◆ Task objective ◆
Lines that contain the string "gets" are the ones to list; copy all of them from the records.

----

(* ===== verification/Burst.v ===== *)
(** The camouflage connection as a concurrent system: the sender goroutine
    ([sender], [runBurstCycle] and [fragmentAndSend] in [internal/bcl/conn.go]),
    the keepalive goroutine that shares the frame writer with it
    ([keepaliveLoop], [sendPing]), the callers of [Write], the reader, and
    [Close].

    [step] has one rule per select branch and per stretch of code between two
    accesses to what the goroutines share: a select picks any ready branch, a
    timer may fire at any moment, and a flush may be interrupted before each
    frame, between the building of a frame in the shared buffer and its
    [conn.Write], and during that write by [Close]. *)

From Stdlib Require Import Strings.Byte String ZArith Lia.
From stdpp Require Import base list relations.
From S2P Require Import Prelude Encoding Io Frame Sharing Float Shaping Bcl.

(** ** The keepalive loop's decisions *)

(** Its interval between two looks: [KeepaliveIdle] with jitter, at least 10 s. *)
Definition keepalive_interval (p : Personality) : M mrand Z :=
  j <- uniformJitter (p_KeepaliveJitter p) ;;
  let interval := p_KeepaliveIdle p + j in
  ret (if interval <? 10 * sec then 10 * sec else interval).

(** The states in which it does not send a PING. *)
Definition busy (s : connState) : bool :=
  bool_decide (s = stateBurst) || bool_decide (s = stateDrain) || bool_decide (s = stateCongested).

Section machine.
Context `{GoMath} {Src : Type} `{SizeSource Src}.
(** [c.p] *)
Variable p : Personality.

(** ** State *)

(** Where the sender goroutine is: in the outer select; collecting a burst; at
    the head of [fragmentAndSend]'s loop; about to build a frame and about to
    send the built one; the same two for a PONG, with the select it came from;
    in the select after a flush; in the think loop; in a sampling loop that does
    not return; or gone. *)
Inductive phase : Type :=
  | PIdle
  | PCollect (burst : list bytes) (totalBurst : Z)
  | PFlush (remaining : bytes)
  | PFrame (payload : bytes) (padLen : Z) (remaining : bytes)
  | PSend (before : Z) (payload : bytes) (padLen : Z) (remaining : bytes)
  | PPong (payload : bytes) (back : phase)
  | PPongSend (payload : bytes) (back : phase)
  | PDrain
  | PThink
  | PHung (remaining : bytes)
  | PExit.

(** Where the keepalive goroutine is: waiting for its timer; about to look at
    the state; about to look at the time of the last activity; in [sendPing]
    before and after the PING is built; or gone. *)
Inductive kphase : Type := KWait | KWoken | KLooked | KPing | KSend | KGone.

(** How far [Close] has come: not called; the context is cancelled; the
    connection is closed and [wg.Wait] waits; returned. *)
Inductive closing : Type := COpen | CCancelled | CShut | CReturned.

Record bconn := BConn {
  b_inbox : list bytes;
  b_pingCh : list Frame;
  b_pongCh : list Frame;
  b_phase : phase;
  b_state : connState;
  b_sd : sender Src;
  b_writeErr : bool;
  b_keep : kphase;
  b_close : closing;
  (** History: what the callers of [Write] were told has been accepted, in order;
      how many PINGs the keepalive loop has built; whether one goroutine has ever
      written to the frame buffer while the other's frame was in it, unsent. *)
  b_accepted : bytes;
  b_pings : nat;
  b_raced : bool
}.

Definition set_phase (ph : phase) (st : connState) (c : bconn) : bconn :=
  BConn (b_inbox c) (b_pingCh c) (b_pongCh c) ph st (b_sd c) (b_writeErr c) (b_keep c) (b_close c) (b_accepted c) (b_pings c) (b_raced c).
Definition set_sd (sd : sender Src) (c : bconn) : bconn :=
  BConn (b_inbox c) (b_pingCh c) (b_pongCh c) (b_phase c) (b_state c) sd (b_writeErr c) (b_keep c) (b_close c) (b_accepted c) (b_pings c) (b_raced c).
Definition set_err (c : bconn) : bconn :=
  BConn (b_inbox c) (b_pingCh c) (b_pongCh c) (b_phase c) (b_state c) (b_sd c) true (b_keep c) (b_close c) (b_accepted c) (b_pings c) (b_raced c).
Definition set_inbox (l : list bytes) (c : bconn) : bconn :=
  BConn l (b_pingCh c) (b_pongCh c) (b_phase c) (b_state c) (b_sd c) (b_writeErr c) (b_keep c) (b_close c) (b_accepted c) (b_pings c) (b_raced c).
Definition set_pings (l : list Frame) (c : bconn) : bconn :=
  BConn (b_inbox c) l (b_pongCh c) (b_phase c) (b_state c) (b_sd c) (b_writeErr c) (b_keep c) (b_close c) (b_accepted c) (b_pings c) (b_raced c).
Definition set_pongs (l : list Frame) (c : bconn) : bconn :=
  BConn (b_inbox c) (b_pingCh c) l (b_phase c) (b_state c) (b_sd c) (b_writeErr c) (b_keep c) (b_close c) (b_accepted c) (b_pings c) (b_raced c).
Definition set_keep (k : kphase) (c : bconn) : bconn :=
  BConn (b_inbox c) (b_pingCh c) (b_pongCh c) (b_phase c) (b_state c) (b_sd c) (b_writeErr c) k (b_close c) (b_accepted c) (b_pings c) (b_raced c).
Definition set_close (k : closing) (c : bconn) : bconn :=
  BConn (b_inbox c) (b_pingCh c) (b_pongCh c) (b_phase c) (b_state c) (b_sd c) (b_writeErr c) (b_keep c) k (b_accepted c) (b_pings c) (b_raced c).
(** History only. *)
Definition set_history (n : nat) (raced : bool) (c : bconn) : bconn :=
  BConn (b_inbox c) (b_pingCh c) (b_pongCh c) (b_phase c) (b_state c) (b_sd c) (b_writeErr c) (b_keep c) (b_close c) (b_accepted c) n raced.

(** The context is cancelled; the connection is closed. *)
Definition b_done (c : bconn) : bool := match b_close c with COpen => false | _ => true end.
Definition is_shut (k : closing) : bool := match k with CShut | CReturned => true | _ => false end.

(** The frame that a goroutine has built and not yet given to the connection. *)
Definition sender_frame (ph : phase) : option Frame :=
  match ph with
  | PSend _ payload padLen _ => Some (data_frame payload padLen)
  | PPongSend payload _ => Some (pong_frame payload)
  | _ => None
  end.
Definition keep_frame (k : kphase) : option Frame := match k with KSend => Some ping_frame | _ => None end.
Definition present {A} (o : option A) : bool := match o with Some _ => true | None => false end.

(** The selects of the sender goroutine. *)
Definition selecting (ph : phase) : bool :=
  match ph with PIdle | PCollect _ _ | PDrain | PThink => true | _ => false end.

(** ** Operations *)

(** [c.Write(b)] as far as it gets without blocking: the state it leaves, if it
    accepts [b]. *)
Definition Conn_Write (b : bytes) (c : bconn) : option bconn :=
  if (length b =? 0)%nat then Some c else
  if b_writeErr c then None else
  if (length (b_inbox c) <? 256)%nat
  then Some (BConn (b_inbox c ++ [b]) (b_pingCh c) (b_pongCh c) (b_phase c) (b_state c) (b_sd c)
               (b_writeErr c) (b_keep c) (b_close c) (b_accepted c ++ b) (b_pings c) (b_raced c))
  else None.

(** One frame of [fragmentAndSend] up to and after the moment at which the
    built frame goes to the connection. *)
Definition frame_begin (payload : bytes) (padLen : Z) : M (sender Src) (Z * (unit + error)) :=
  before <- on_sclock time_Now ;;
  err <- try (on_fw (fill (data_frame payload padLen))) ;;
  ret (before, err).
Definition frame_end (before : Z) (payload : bytes) (padLen : Z) (remaining : bytes) : M (sender Src) unit :=
  err <- try (on_fw (emit (data_frame payload padLen))) ;;
  after_write before payload padLen remaining err.

(** After a PONG the drain phase is over; the other selects go on. *)
Definition after_pong (back : phase) (c : bconn) : bconn :=
  match back with PDrain => set_phase PThink stateThink c | _ => set_phase back (b_state c) c end.
(** A failed flush: the error is stored, and the goroutine is back in [sender]. *)
Definition write_failed (c : bconn) : bconn := set_err (set_phase PIdle (b_state c) c).

(** The buffer was written to by the sender, or by the keepalive loop. *)
Definition sender_filled (c : bconn) : bconn :=
  set_history (b_pings c) (b_raced c || present (keep_frame (b_keep c))) c.
Definition keep_filled (c : bconn) : bconn :=
  set_history (S (b_pings c)) (b_raced c || present (sender_frame (b_phase c))) c.

(** The keepalive goroutine: its wait, its second look, and [sendPing] up to the
    moment at which the PING goes to the connection. *)
Definition keep_wait : M (sender Src) unit :=
  interval <- on_mrand (keepalive_interval p) ;;
  on_sclock (time_Sleep interval).
Definition keep_idle : M (sender Src) bool :=
  now <- on_sclock time_Now ;;
  last <- gets sd_lastActivityNs ;;
  ret (negb (now - last <? Z.quot (p_KeepaliveIdle p) 2)).
Definition ping_begin : M (sender Src) (unit + error) :=
  t <- on_sclock time_Now ;;
  set_pendingPing t ;;;
  try (on_fw (fill ping_frame)).

(** The reader notes the time of every frame it gets. *)
Definition received : M (sender Src) unit :=
  t <- on_sclock time_Now ;;
  set_lastActivity t.

(** [c.conn.Close()]: a frame that is being written when it comes is cut off,
    [part] of it having been sent. *)
Definition conn_cut (part : bytes) (c : conn) : conn :=
  conn_close (Conn (c_rd c) (c_out c ++ part) (c_wr c) (c_rdl c) (c_wdl c) (c_closed c)).
Definition conn_shut (part : bytes) (s : sender Src) : sender Src :=
  Sender (mkWriter (conn_cut part (fw_w (sd_fw s))) (fw_buf (sd_fw s)) (fw_rand (sd_fw s))) (sd_src s) (sd_pacer s) (sd_rand s)
    (sd_clock s) (sd_lastActivityNs s) (sd_pendingPingSent s).
Definition shut_down (part : bytes) (c : bconn) : bconn := set_sd (conn_shut part (b_sd c)) (set_close CShut c).

(** What may have been sent of a frame that is in [conn.Write]. *)
Inductive in_flight (c : bconn) : bytes → Prop :=
  | flight_none : in_flight c []
  | flight_part f k :
      sender_frame (b_phase c) = Some f ∨ keep_frame (b_keep c) = Some f →
      Z.of_nat k < frame_total f → in_flight c (take k (fw_buf (sd_fw (b_sd c)))).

----

◆ Answer to this problem ◆
(** [c.Write(b)] as far as it gets without blocking: the state it leaves, if it
  last <- gets sd_lastActivityNs ;;
(** The reader notes the time of every frame it gets. *)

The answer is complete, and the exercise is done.